Vuelve un clásico hasta que me cure del fetiche de las cartas. Jack London escribió Colmillo blanco y La llamada de la selva entre otros (22 novelas, más de 200 cuentos, incontables artículos…). Entre finales del siglo XIX y principios del XX, fue un escritor famoso al que pedían opinión. Y como siempre en aquellos tiempos pre-Twitter y Facebook, un ávido escritor de cartas. A London le llegaban misivas de multitud de escritores noveles pidiendo opinión sobre sus manuscritos. Curiosamente, London respondía con una carta tipo idéntica a todos ellos, hasta que en cierto momento tomó una curiosa decisión que contradecía todo lo que había hecho hasta entonces. Iba a responder personalmente a cada escritor que le enviara un manuscrito, en un esfuerzo por conocer mejor, según él, a sus congéneres humanos. Pero hasta entonces, he aquí esa carta tipo que London enviaba a esos escritores que empezaban. Es curioso observar cómo, ya en 1905, ciertas cosas sobre la escritura eran tan actuales entonces como hoy, y cómo London no se corta diciendo unas cuantas verdades de esas que no se suelen decir en voz alta (o escribir en negro sobre blanco) aunque se piensen.
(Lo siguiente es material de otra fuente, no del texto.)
(* ===== verification/VmeLibInv.v ===== *)
(** * The user library: what is mapped is reached, what is unmapped is gone

    Through the pages of the process, the window of the mapping and the bridge,
    every byte at the address that [vme_map()] returns is the byte of the VME bus
    asked for; [vme_unmap()] puts the process and the table back. *)

From stdpp Require Import strings.
From S2P Require Import Prelude VmeBus Tsi148 Tsi148Window VmeWindow VmeWindowInv VmeWindowMap VmeIrq VmeUser VmeLib.

(** ** Windows under a search *)

Section Windows.
Context {H : Type} `{!WindowHw H} `{!WindowHwOk H}.
Implicit Types (st : wstate H) (d : vme_mapping).

Lemma find_rc_nonpos k kc d force file st : winv st -> (forall size, (k_pci kc size).1 <= 0) ->
  (forall d h, (hw_create_window d h).1.1 <= 0) -> (__vme_find_mapping k kc d force file st).1.1 <= 0.
Proof.
  intros Hi Hpci Hhw. unfold __vme_find_mapping.
  assert (vme_mapping_sanity_check d <= 0) by (unfold vme_mapping_sanity_check; cbv zeta; destruct (truthy _); unfold EINVAL; lia).
  case_goal; [done|].
  destruct (find_loop k d window_indices st) as [r st1] eqn:El. destruct (find_loop_spec _ _ _ _ _ _ El Hi) as [_ Hr].
  assert (forall w d, (add_mapping k w d file).1 <= 0) as Hadd by (intros; unfold add_mapping; case_goal; cbn; unfold ENOMEM; lia).
  destruct r as [rc|[i|]].
  - cbn. destruct Hr as [_ ->]. unfold ERESTARTSYS. lia.
  - specialize (Hadd (get_win st1 i) (place_mapping (get_win st1 i) i d)). by destruct (add_mapping _ _ _ _).
  - case_goal; [cbn; unfold EBUSY; lia|]. destruct (first_unused st1) as [j|]; [|cbn; unfold EBUSY; lia].
    set (e := vme_optimize_window_size _). assert ((vme_create_window kc e st1).1.1 <= 0) as Hc.
    { unfold vme_create_window. case_goal; [cbn; unfold EINVAL; lia|]. case_goal; [cbn; unfold EINVAL; lia|]. case_goal; [cbn; unfold ERESTARTSYS; lia|].
      cbv zeta. case_goal; [cbn; unfold EBUSY; lia|]. pose proof (Hpci (sizel (create_align e))) as Hp. destruct (k_pci kc _) as [rc start]. cbn in Hp.
      case_goal; [done|]. case_goal; [cbn; unfold ENOMEM; lia|].
      match goal with |- context [hw_create_window ?a ?b] => pose proof (Hhw a b) as Hh; destruct (hw_create_window a b) as [[rc1 d1] h] end. cbn in Hh.
      case_goal; [done|cbn; lia]. }
    destruct (vme_create_window kc e st1) as [[rc wnd] st2]. cbn in Hc. case_goal; [done|].
    specialize (Hadd (get_win st2 (window_num wnd)) (place_mapping (get_win st2 (window_num wnd)) (window_num wnd) d)). by destruct (add_mapping _ _ _ _).
Qed.

(** Flags of the driver. *)
Definition same_flags st st' : Prop :=
  vme_create_on_find_fail st' = vme_create_on_find_fail st /\ vme_destroy_on_remove st' = vme_destroy_on_remove st.

Lemma free_rsrc_flags i st : same_flags st (free_rsrc i st).
Proof. unfold free_rsrc. by case_goal. Qed.

Lemma create_flags k d st : same_flags st (vme_create_window k d st).2.
Proof.
  assert (forall n st', same_flags st st' -> same_flags st (unlock n (free_rsrc n st'))) as Hfree.
  { intros n st' [E1 E2]. destruct (free_rsrc_flags n st') as [F1 F2]. split; [exact (eq_trans F1 E1)|exact (eq_trans F2 E2)]. }
  unfold vme_create_window. destruct (bad_window _); [done|]. destruct (sizel d =? 0); [done|]. destruct (k_intr _ _); [done|]. cbv zeta. destruct (w_active _); [done|].
  set (st2 := if k_name k then _ else _). assert (same_flags st st2) as H2 by (subst st2; by destruct (k_name k)). clearbody st2.
  destruct (k_pci k _) as [rc start]. destruct (truthy rc); [apply Hfree; exact H2|].
  destruct (kernel_va _ =? 0); [apply Hfree; exact H2|].
  destruct (hw_create_window _ _) as [[rc1 d1] h]. destruct (truthy rc1); [apply Hfree; exact H2|exact H2].
Qed.

Lemma find_flags k kc d force file st : winv st -> same_flags st (__vme_find_mapping k kc d force file st).2.
Proof.
  intros Hi. unfold __vme_find_mapping. case_goal; [done|].
  destruct (find_loop k d window_indices st) as [r st1] eqn:El. destruct (find_loop_spec _ _ _ _ _ _ El Hi) as [(_ & _ & Hs) _].
  destruct r as [rc|[i|]]; [exact Hs|by destruct (add_mapping _ _ _ _)|].
  case_goal; [exact Hs|]. destruct (first_unused st1); [|exact Hs].
  match goal with |- context [vme_create_window ?k ?d ?s] => pose proof (create_flags k d s) as Hc; destruct (vme_create_window k d s) as [[rc wnd] st2] end.
  cbn in Hc. unfold same_flags in *. destruct Hs as [S1 S2], Hc as [C1 C2].
  case_goal; [cbn; by rewrite C1, C2|]. destruct (add_mapping _ _ _ _). cbn. by rewrite C1, C2.
Qed.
He aquí esa respuesta que muchos escritores se llevaron hasta que cambió de opinión. Alguna gema hay entre las líneas, cada uno que recoja la que quiera.


Oakland, California 20 de febrero de 1905

Estimado señor: Cada vez que un escritor dice la verdad acerca de un manuscrito (o libro) a un amigo-autor, pierde a ese amigo, o ve que la amistad se atenúa y desvanece hasta convertirse en un fantasma de lo que era antes. Cada vez que un escritor dice la verdad acerca de un manuscrito (o libro), a un autor que no conoce, hace un enemigo. Si el escritor ama a su amigo y teme perderlo, entonces le miente. Pero, ¿de qué sirve mentir a extraños? Y, ya que estamos, ¿qué hay de bueno en hacer enemigos de todos modos? Además, un escritor conocido está abrumado por las solicitudes de extraños para que lea su trabajo y dé su opinión sobre él. Ese el trabajo de una oficina literaria. Y un escritor no es una oficina literaria. Si es lo bastante tonto como para convertirse en una, dejará de ser escritor. No tendrá tiempo para escribir. Además, será una oficina literaria caritativa, no recibirá ningún pago. Por lo tanto, pronto se declarará en quiebra y vivirá de la caridad de los amigos (si no los ha convertido ya a todos en sus enemigos diciéndoles la verdad) mientras contempla a su esposa y a sus hijos que se dirigen melancólicamente a alguna casa de caridad. La simpatía por el desconocido que lucha está muy bien. Es hermosa, pero hay tantos desconocidos que luchan, algo así como varios millones de ellos. Y la compasión puede convertirse en un trabajo demasiado duro. La simpatía comienza en casa. El escritor debería permitir que las multitudes desconocidas permanezcan desconocidas antes de permitir que sus seres cercanos y queridos ocupen jergones paupérrimos y cementerios en los que se entierra a los que nadie reclama. Sinceramente suyo, Jack London


Luego que si yo soy el poco simpático. P.D. creo que me habría caído bien London.